**TRY IT:** Go through the listing below and output exactly the line with "Open Scope R_scope.", the line with "Definition asObject (v", and each line between; omit the rest.

**EXTRACTED MATERIAL:**

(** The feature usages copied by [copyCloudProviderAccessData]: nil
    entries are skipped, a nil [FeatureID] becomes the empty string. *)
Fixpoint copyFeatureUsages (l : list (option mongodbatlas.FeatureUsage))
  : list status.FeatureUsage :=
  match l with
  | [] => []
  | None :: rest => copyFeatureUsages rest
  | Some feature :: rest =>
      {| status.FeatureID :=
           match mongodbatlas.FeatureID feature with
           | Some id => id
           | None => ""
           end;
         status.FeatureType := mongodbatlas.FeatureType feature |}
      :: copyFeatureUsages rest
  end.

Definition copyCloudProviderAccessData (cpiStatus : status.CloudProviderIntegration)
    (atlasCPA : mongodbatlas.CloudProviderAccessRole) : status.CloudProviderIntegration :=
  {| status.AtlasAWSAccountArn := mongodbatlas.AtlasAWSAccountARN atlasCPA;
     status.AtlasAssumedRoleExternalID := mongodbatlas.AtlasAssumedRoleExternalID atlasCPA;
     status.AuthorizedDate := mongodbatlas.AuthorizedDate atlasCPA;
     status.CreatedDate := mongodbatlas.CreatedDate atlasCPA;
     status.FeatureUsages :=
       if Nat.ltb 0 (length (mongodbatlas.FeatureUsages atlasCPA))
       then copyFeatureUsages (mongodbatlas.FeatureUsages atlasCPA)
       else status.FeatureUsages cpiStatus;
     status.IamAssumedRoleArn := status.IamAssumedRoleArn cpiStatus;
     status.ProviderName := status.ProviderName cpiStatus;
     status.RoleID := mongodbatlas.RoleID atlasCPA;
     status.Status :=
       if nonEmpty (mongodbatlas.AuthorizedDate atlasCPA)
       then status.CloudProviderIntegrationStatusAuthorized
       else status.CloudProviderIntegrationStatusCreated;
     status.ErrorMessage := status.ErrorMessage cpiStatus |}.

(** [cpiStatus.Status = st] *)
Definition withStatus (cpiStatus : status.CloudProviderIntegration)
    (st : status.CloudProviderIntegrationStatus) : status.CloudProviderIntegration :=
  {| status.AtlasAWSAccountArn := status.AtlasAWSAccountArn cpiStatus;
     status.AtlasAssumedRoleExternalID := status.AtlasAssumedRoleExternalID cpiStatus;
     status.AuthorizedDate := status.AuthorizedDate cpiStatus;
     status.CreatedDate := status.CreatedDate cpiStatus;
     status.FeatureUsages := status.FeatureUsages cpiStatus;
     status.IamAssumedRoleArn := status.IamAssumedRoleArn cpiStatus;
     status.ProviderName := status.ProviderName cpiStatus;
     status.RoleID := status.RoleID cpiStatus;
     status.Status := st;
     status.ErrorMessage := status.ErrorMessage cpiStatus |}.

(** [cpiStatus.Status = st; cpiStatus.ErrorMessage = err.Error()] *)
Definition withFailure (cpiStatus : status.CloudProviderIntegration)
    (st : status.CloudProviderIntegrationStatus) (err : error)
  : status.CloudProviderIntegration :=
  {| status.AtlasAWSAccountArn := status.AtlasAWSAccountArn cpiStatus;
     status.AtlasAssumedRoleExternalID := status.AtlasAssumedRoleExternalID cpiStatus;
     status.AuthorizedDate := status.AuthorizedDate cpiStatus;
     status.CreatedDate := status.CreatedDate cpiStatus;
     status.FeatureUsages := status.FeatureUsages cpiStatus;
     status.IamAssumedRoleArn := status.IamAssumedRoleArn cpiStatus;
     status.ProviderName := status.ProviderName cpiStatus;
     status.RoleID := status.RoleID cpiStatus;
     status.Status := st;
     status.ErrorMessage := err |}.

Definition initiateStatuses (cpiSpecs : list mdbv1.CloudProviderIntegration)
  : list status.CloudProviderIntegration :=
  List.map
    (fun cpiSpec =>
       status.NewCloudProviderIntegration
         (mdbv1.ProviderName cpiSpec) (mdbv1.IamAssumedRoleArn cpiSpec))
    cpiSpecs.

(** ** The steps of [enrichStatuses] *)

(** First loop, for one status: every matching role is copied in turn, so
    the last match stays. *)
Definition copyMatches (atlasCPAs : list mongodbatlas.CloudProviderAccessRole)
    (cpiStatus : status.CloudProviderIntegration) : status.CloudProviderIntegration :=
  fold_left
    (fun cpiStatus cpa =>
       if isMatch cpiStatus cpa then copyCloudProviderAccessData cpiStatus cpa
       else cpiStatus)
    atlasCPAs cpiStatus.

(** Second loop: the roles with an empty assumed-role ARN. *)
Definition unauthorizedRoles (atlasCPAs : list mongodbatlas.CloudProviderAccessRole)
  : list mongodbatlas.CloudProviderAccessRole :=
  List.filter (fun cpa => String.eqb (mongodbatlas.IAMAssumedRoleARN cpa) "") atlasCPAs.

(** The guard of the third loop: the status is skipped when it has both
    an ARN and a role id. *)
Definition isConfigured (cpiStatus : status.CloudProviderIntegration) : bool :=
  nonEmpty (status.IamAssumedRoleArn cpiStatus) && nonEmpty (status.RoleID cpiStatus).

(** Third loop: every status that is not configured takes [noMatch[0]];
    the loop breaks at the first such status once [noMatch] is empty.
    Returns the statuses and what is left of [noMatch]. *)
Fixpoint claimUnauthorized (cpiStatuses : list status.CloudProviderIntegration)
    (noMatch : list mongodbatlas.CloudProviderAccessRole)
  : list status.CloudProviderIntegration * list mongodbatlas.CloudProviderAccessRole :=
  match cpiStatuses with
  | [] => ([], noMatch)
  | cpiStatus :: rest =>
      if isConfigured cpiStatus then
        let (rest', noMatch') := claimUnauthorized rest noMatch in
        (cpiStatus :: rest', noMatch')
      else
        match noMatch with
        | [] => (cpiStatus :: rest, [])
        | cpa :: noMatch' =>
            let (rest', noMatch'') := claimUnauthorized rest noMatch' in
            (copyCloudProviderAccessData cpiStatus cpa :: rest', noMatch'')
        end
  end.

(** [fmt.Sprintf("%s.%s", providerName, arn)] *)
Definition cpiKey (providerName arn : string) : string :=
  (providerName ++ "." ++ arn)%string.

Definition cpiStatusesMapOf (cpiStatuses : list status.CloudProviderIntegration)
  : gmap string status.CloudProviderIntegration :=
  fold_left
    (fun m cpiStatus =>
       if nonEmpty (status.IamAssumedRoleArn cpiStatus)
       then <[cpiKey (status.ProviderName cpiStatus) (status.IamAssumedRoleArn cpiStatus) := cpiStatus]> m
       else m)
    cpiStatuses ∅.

==

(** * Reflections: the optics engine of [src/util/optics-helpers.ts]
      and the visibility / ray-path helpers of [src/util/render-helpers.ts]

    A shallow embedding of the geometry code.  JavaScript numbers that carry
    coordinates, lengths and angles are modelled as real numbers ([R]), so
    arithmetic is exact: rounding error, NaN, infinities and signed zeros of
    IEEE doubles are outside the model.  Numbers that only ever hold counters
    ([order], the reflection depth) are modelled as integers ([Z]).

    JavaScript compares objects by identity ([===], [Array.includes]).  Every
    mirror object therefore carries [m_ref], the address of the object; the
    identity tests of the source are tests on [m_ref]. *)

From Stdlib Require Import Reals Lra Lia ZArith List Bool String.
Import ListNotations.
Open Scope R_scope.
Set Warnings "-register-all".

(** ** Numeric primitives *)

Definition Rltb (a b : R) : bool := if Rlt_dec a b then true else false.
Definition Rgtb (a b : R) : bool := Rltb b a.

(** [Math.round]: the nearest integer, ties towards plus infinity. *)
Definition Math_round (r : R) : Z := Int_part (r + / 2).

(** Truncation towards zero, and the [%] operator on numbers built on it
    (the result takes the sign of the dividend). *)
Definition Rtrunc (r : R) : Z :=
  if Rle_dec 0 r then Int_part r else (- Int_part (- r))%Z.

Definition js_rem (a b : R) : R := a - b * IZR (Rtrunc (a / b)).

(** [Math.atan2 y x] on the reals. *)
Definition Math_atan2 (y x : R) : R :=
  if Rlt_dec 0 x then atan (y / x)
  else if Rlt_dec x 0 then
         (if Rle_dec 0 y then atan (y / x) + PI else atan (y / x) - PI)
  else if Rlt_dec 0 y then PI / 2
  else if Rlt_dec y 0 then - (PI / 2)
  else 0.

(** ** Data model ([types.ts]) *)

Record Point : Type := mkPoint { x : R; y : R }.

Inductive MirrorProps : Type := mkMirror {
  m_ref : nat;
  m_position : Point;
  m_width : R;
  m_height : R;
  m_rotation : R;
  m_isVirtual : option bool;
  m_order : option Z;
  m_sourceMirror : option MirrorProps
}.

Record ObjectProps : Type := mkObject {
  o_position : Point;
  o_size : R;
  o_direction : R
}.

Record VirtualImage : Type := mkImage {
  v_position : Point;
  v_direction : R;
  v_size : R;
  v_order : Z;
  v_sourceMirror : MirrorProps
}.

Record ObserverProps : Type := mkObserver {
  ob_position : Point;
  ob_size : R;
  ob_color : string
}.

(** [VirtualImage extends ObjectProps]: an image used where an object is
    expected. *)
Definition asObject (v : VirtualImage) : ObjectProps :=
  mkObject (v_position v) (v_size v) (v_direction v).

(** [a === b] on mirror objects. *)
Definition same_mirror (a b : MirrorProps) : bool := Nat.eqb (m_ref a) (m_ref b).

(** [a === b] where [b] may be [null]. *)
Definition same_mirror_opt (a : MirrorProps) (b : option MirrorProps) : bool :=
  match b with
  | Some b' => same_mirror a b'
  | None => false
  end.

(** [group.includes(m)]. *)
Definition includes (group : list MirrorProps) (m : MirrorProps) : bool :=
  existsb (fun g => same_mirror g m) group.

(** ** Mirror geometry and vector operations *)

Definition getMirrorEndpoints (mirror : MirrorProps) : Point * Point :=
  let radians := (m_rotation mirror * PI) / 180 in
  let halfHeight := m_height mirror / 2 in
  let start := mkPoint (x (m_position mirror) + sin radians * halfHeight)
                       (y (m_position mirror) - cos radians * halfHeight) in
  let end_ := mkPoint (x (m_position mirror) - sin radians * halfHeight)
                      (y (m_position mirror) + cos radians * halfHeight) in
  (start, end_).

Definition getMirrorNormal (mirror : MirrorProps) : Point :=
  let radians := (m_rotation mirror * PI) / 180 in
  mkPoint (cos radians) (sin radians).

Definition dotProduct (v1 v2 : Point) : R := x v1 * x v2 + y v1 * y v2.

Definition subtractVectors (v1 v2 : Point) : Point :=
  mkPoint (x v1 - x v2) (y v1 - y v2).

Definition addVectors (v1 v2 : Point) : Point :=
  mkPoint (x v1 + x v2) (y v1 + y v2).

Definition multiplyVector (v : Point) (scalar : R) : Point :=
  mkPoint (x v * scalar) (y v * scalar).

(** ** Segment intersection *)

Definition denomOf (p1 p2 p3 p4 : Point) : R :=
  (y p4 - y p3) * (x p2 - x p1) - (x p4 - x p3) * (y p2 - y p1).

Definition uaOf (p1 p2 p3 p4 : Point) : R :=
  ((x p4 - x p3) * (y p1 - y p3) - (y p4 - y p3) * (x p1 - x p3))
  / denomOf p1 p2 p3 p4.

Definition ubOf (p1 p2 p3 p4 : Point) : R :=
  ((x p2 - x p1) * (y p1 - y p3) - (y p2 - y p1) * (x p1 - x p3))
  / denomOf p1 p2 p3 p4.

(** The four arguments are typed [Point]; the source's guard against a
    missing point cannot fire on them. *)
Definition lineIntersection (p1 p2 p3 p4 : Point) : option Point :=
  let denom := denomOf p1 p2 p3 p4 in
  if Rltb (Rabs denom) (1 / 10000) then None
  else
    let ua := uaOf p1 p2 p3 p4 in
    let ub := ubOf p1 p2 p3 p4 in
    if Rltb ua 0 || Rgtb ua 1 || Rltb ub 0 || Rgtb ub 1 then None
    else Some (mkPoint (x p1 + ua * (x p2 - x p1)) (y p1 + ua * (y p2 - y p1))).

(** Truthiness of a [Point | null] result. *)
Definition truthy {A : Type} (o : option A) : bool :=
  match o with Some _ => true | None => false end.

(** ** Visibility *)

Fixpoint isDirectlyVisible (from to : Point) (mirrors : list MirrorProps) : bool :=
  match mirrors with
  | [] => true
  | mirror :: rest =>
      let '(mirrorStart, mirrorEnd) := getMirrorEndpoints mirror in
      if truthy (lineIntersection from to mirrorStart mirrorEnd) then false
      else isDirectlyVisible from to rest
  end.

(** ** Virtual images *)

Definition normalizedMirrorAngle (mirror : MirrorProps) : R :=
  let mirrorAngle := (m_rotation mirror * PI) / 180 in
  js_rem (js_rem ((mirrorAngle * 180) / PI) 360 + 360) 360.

**RESPONSE AREA:**
Open Scope R_scope.
Set Warnings "-register-all".

(** ** Numeric primitives *)

Definition Rltb (a b : R) : bool := if Rlt_dec a b then true else false.
Definition Rgtb (a b : R) : bool := Rltb b a.

(** [Math.round]: the nearest integer, ties towards plus infinity. *)
Definition Math_round (r : R) : Z := Int_part (r + / 2).

(** Truncation towards zero, and the [%] operator on numbers built on it
    (the result takes the sign of the dividend). *)
Definition Rtrunc (r : R) : Z :=
  if Rle_dec 0 r then Int_part r else (- Int_part (- r))%Z.

Definition js_rem (a b : R) : R := a - b * IZR (Rtrunc (a / b)).

(** [Math.atan2 y x] on the reals. *)
Definition Math_atan2 (y x : R) : R :=
  if Rlt_dec 0 x then atan (y / x)
  else if Rlt_dec x 0 then
         (if Rle_dec 0 y then atan (y / x) + PI else atan (y / x) - PI)
  else if Rlt_dec 0 y then PI / 2
  else if Rlt_dec y 0 then - (PI / 2)
  else 0.

(** ** Data model ([types.ts]) *)

Record Point : Type := mkPoint { x : R; y : R }.

Inductive MirrorProps : Type := mkMirror {
  m_ref : nat;
  m_position : Point;
  m_width : R;
  m_height : R;
  m_rotation : R;
  m_isVirtual : option bool;
  m_order : option Z;
  m_sourceMirror : option MirrorProps
}.

Record ObjectProps : Type := mkObject {
  o_position : Point;
  o_size : R;
  o_direction : R
}.

Record VirtualImage : Type := mkImage {
  v_position : Point;
  v_direction : R;
  v_size : R;
  v_order : Z;
  v_sourceMirror : MirrorProps
}.

Record ObserverProps : Type := mkObserver {
  ob_position : Point;
  ob_size : R;
  ob_color : string
}.

(** [VirtualImage extends ObjectProps]: an image used where an object is
    expected. *)
Definition asObject (v : VirtualImage) : ObjectProps :=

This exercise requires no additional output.